(** C6. The researcher and the insights expert are configured with the
    web search tool, the writer and the editor with no tool and no tool
    policy. The system prompts of the first two tell the model to use the
    tool, and the messages of stages 1 and 2 tell it that it may search
    again. *)
Theorem tools_by_stage (environ : gmap string string) (model_name : string)
    (api_key exa_api_key : option string) (topic summary : string)
    (research : pyval) :
  let self := NewsletterAgents_init environ model_name api_key exa_api_key in
  let again := "use the search_and_contents tool with a specific query." in
  tools (config (researcher self)) = Some [web_search_tool self]
  ∧ tools (config (insights_expert self)) = Some [web_search_tool self]
  ∧ tools (config (writer self)) = None
  ∧ tools (config (editor self)) = None
  ∧ tool_choice (provider_config (config (researcher self))) = Some "auto"
  ∧ tool_choice (provider_config (config (insights_expert self))) = Some "auto"
  ∧ tool_choice (provider_config (config (writer self))) = None
  ∧ tool_choice (provider_config (config (editor self))) = None
  ∧ tool_sys_msg (config (writer self)) = None
  ∧ tool_sys_msg (config (editor self)) = None
  ∧ Str.contains "use the web_search_tool tool"
      (core_instructions (prompt_builder (config (researcher self))))
  ∧ Str.contains "use the web_search_tool tool"
      (core_instructions (prompt_builder (config (insights_expert self))))
  ∧ Str.contains again (research_message topic summary)
  ∧ Str.contains again (insights_message topic research summary).
Proof.
  cbv zeta. repeat (split; [reflexivity|]).
  split; [by exists "Your PRIMARY task is to ", " to find the latest information. THIS IS CRITICAL: You MUST make at least one call to the web_search_tool tool - it is your main job. Without using this tool, your response will be incomplete and outdated. After using the search tool, provide comprehensive research with reliable sources. Include exact search queries you used and summarize the most relevant findings."|].
  split; [by exists "Your PRIMARY task is to ", " to verify and expand upon the research provided. THIS IS CRITICAL: You MUST make at least one call to the web_search_tool tool - it is your main job. Without using this tool, your insights will be incomplete. After searching, provide detailed analysis on the significance, applications, and future potential of each development."|].
  split.
  - unfold research_message.
    do 10 apply contains_app_r.
    by exists "If you need more specific information, ", "".
  - unfold insights_message.
    do 16 apply contains_app_r.
    by exists "If you need any specific information, ", "".
Qed.
(** ** Selection: bounding box, handles, topmost shape *)

(** [None]: [rects[selected.idx]] (or its sibling) is [undefined], and
    reading its fields throws.  [Some None]: nothing is selected. *)
Definition getSelectedBBox (s : State) : option (option BBox) :=
  match selected s with
  | None => Some None
  | Some sel =>
      let sc := scene s in
      option_map Some
        match kind sel with
        | Krect => option_map getRectBBox (nth_error (rects sc) (idx sel))
        | Kcircle => option_map getCircleBBox (nth_error (circles sc) (idx sel))
        | Kline => option_map getLineBBox (nth_error (simpleLines sc) (idx sel))
        | Karrow => option_map getLineBBox (nth_error (arrows sc) (idx sel))
        | Ktriangle => option_map getTriBBox (nth_error (triangles sc) (idx sel))
        end
  end.

(** The four corner handles of a box, in the order they are tested. *)
Definition handlesOf (b : BBox) : list (R * R * nat) :=
  [ (bx0 b, by0 b, 0%nat); (bx1 b, by0 b, 1%nat);
    (bx1 b, by1 b, 2%nat); (bx0 b, by1 b, 3%nat) ].

Definition inHandle (hs px py : R) (h : R * R * nat) : bool :=
  let hx := fst (fst h) in
  let hy := snd (fst h) in
  Rgeb px (hx - hs) && Rleb px (hx + hs) && Rgeb py (hy - hs) && Rleb py (hy + hs).

(** [Some (Some id)] is [{ hit: true, id }], [Some None] is [{ hit: false }],
    [None] is the exception of [getSelectedBBox]. *)
Definition handleUnderPointer (s : State) (px py : R) : option (option nat) :=
  match getSelectedBBox s with
  | None => None
  | Some None => Some None
  | Some (Some bbox) =>
      let scale := vp_scale (view s) in
      let hs := Rmax (6 / scale) (4 / scale) in
      Some (option_map snd (find (inHandle hs px py) (handlesOf bbox)))
  end.

(** [for (let i = n - 1; i >= 0; i--) if (hit(l[i])) return i]. *)
Fixpoint scanDown {A : Type} (hit : A -> bool) (l : list A) (n : nat)
    : option nat :=
  match n with
  | O => None
  | S i =>
      match nth_error l i with
      | Some a => if hit a then Some i else scanDown hit l i
      | None => None
      end
  end.

Inductive HitKind := Hpen | Hshape (k : SelKind).

Definition orElse {A : Type} (a : option A) (b : option A) : option A :=
  match a with
  | Some _ => a
  | None => b
  end.
(** C5: for each of the six project types the estimate is multiplied by one
    plus the uplift of the type; any other project type, and only those,
    fails with the unknown-category error, whose message names the six
    types. *)
Theorem apply_optimism_bias_uplift (cost_estimate : Q) :
  apply_optimism_bias cost_estimate "standard_building"
  = Ok (cost_estimate * (1 + 0.24))
  /\ apply_optimism_bias cost_estimate "non_standard_building"
     = Ok (cost_estimate * (1 + 0.51))
  /\ apply_optimism_bias cost_estimate "standard_civil_engineering"
     = Ok (cost_estimate * (1 + 0.44))
  /\ apply_optimism_bias cost_estimate "non_standard_civil_engineering"
     = Ok (cost_estimate * (1 + 0.66))
  /\ apply_optimism_bias cost_estimate "equipment_development"
     = Ok (cost_estimate * (1 + 0.54))
  /\ apply_optimism_bias cost_estimate "outsourcing"
     = Ok (cost_estimate * (1 + 0.41))
  /\ (forall project_type : string,
        raises (apply_optimism_bias cost_estimate project_type)
        <-> ~ In project_type project_types)
  /\ (forall project_type : string,
        ~ In project_type project_types ->
        apply_optimism_bias cost_estimate project_type
        = Raise UnknownCategoryError)
  /\ (exists msg : string,
        UnknownCategoryError = ValueError msg
        /\ forallb (names msg) project_types = true).
Proof.
  do 6 (split; [reflexivity |]).
  split; [| split].
  - intros project_type. split.
    + intros [e He] Hin.
      destruct (apply_optimism_bias_known cost_estimate project_type Hin)
        as (uplift & _ & Hok).
      congruence.
    + intros H. eexists. now apply apply_optimism_bias_unknown.
  - intros project_type. apply apply_optimism_bias_unknown.
  - eexists. split; [reflexivity | vm_compute; reflexivity].
Qed.

Lemma apply_optimism_bias_uplift_witness :
  ~ In "railway" project_types
  /\ apply_optimism_bias 10000000 "railway" = Raise UnknownCategoryError.
Proof.
  assert (~ In "railway" project_types) as H.
  { cbn. intros [E | [E | [E | [E | [E | [E | []]]]]]]; discriminate E. }
  split; [exact H |].
  apply (proj1 (proj2 (proj2 (proj2 (proj2 (proj2 (proj2 (proj2
           (apply_optimism_bias_uplift 10000000))))))))
           "railway" H).
Defined.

## Exercise aim
Where a line above holds the string "list", show that line.

## Output of the task
Definition handlesOf (b : BBox) : list (R * R * nat) :=
Fixpoint scanDown {A : Type} (hit : A -> bool) (l : list A) (n : nat)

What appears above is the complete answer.